Work item:
This exercise asks for every line of the material that includes the word "false".

Content starts

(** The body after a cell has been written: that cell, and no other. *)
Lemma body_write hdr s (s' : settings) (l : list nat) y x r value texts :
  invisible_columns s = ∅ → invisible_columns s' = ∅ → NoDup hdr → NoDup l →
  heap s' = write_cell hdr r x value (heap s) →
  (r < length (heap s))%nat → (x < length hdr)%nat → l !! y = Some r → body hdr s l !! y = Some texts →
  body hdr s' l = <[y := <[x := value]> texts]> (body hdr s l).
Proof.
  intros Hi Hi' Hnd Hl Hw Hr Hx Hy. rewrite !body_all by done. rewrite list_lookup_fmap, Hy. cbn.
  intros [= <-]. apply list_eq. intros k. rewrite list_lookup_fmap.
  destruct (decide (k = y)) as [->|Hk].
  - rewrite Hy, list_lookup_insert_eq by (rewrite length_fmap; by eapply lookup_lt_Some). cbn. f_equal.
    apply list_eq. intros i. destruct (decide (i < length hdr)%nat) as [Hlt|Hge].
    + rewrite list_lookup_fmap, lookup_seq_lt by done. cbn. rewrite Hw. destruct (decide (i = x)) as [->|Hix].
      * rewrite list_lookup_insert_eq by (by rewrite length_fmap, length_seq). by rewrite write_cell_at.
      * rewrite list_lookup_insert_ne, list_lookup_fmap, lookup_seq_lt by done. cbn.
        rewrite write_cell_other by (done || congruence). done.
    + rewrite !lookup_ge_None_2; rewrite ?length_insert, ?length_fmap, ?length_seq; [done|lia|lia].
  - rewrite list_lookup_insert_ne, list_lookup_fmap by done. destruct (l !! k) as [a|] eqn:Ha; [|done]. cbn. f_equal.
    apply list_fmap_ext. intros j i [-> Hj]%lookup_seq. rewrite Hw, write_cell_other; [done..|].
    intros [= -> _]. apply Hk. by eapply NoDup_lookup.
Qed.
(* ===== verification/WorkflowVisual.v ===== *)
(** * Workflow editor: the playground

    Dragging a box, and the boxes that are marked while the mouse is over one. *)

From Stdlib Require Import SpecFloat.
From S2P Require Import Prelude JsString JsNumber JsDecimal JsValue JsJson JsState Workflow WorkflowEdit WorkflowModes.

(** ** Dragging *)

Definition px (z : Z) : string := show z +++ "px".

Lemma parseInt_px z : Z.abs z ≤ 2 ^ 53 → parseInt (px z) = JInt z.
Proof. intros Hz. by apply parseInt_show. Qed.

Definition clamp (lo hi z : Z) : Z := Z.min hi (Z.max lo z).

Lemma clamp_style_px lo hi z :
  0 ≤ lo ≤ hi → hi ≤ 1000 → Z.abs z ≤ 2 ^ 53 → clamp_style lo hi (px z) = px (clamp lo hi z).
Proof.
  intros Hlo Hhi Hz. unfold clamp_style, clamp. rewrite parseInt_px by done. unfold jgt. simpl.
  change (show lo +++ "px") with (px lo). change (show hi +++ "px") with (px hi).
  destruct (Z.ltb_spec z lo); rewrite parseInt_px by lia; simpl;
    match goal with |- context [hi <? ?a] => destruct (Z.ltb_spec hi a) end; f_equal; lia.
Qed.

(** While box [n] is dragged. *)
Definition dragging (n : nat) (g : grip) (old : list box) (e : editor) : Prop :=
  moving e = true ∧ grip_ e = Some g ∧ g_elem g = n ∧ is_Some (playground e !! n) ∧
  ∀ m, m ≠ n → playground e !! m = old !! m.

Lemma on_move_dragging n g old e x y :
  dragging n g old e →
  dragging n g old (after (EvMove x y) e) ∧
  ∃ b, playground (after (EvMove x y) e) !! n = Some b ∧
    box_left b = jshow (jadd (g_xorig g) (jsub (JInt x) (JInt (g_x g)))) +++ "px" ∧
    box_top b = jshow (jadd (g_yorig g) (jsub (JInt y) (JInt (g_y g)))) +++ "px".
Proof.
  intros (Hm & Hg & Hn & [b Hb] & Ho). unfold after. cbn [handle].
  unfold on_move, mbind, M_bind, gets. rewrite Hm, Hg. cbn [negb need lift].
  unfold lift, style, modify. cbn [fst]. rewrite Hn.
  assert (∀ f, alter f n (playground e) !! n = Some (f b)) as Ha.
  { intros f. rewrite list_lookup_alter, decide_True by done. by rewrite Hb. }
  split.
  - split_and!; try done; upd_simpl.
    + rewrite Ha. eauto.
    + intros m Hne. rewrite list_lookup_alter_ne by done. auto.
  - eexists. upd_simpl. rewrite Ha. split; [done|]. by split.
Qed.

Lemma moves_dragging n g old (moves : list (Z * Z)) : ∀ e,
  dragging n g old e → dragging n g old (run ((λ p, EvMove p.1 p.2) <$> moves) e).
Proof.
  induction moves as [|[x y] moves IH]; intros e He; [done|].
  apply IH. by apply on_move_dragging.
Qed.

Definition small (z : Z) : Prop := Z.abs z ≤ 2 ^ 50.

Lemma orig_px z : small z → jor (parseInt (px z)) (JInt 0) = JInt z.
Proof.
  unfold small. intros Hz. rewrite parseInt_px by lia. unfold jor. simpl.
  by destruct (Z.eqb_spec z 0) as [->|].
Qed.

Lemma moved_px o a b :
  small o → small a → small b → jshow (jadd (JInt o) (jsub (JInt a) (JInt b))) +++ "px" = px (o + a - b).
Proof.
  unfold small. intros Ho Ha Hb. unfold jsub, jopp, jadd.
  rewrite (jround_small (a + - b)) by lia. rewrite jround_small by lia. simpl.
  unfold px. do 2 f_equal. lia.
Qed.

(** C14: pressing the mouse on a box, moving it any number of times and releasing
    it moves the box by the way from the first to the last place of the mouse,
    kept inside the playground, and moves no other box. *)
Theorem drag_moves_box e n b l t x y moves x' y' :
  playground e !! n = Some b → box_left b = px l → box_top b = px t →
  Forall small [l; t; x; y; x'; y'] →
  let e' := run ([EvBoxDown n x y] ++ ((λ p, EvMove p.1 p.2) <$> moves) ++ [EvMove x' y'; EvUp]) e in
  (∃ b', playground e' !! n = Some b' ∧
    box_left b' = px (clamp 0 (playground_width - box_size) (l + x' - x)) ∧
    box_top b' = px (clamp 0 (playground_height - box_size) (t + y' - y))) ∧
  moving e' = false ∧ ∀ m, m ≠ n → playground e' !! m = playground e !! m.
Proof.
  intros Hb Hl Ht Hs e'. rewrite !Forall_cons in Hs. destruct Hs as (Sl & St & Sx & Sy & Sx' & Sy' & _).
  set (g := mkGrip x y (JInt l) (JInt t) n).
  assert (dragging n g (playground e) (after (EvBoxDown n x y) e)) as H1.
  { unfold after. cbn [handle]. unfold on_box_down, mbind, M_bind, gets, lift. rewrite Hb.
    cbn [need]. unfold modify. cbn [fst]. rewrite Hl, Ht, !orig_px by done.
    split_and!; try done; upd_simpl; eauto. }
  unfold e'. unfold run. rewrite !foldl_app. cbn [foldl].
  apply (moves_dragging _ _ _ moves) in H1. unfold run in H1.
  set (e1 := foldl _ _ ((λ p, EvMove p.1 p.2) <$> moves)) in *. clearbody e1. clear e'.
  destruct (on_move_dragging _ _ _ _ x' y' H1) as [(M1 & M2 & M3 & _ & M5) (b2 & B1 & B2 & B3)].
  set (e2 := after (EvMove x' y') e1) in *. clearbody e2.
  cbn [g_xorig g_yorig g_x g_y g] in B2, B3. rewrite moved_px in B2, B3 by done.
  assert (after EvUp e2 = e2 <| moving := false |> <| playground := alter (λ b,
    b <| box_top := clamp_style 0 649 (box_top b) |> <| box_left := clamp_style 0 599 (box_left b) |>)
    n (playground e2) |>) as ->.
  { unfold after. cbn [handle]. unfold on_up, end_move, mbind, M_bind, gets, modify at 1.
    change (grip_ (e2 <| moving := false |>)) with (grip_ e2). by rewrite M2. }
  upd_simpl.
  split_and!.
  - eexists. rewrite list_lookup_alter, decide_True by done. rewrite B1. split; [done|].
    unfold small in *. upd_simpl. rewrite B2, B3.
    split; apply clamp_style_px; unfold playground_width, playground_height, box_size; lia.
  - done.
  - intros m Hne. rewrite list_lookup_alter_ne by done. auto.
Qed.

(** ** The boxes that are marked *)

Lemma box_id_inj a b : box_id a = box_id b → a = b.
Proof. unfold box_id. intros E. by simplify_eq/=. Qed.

Content ends

Exercise response:
  moving e' = false ∧ ∀ m, m ≠ n → playground e' !! m = playground e !! m.
  assert (after EvUp e2 = e2 <| moving := false |> <| playground := alter (λ b,
    change (grip_ (e2 <| moving := false |>)) with (grip_ e2). by rewrite M2. }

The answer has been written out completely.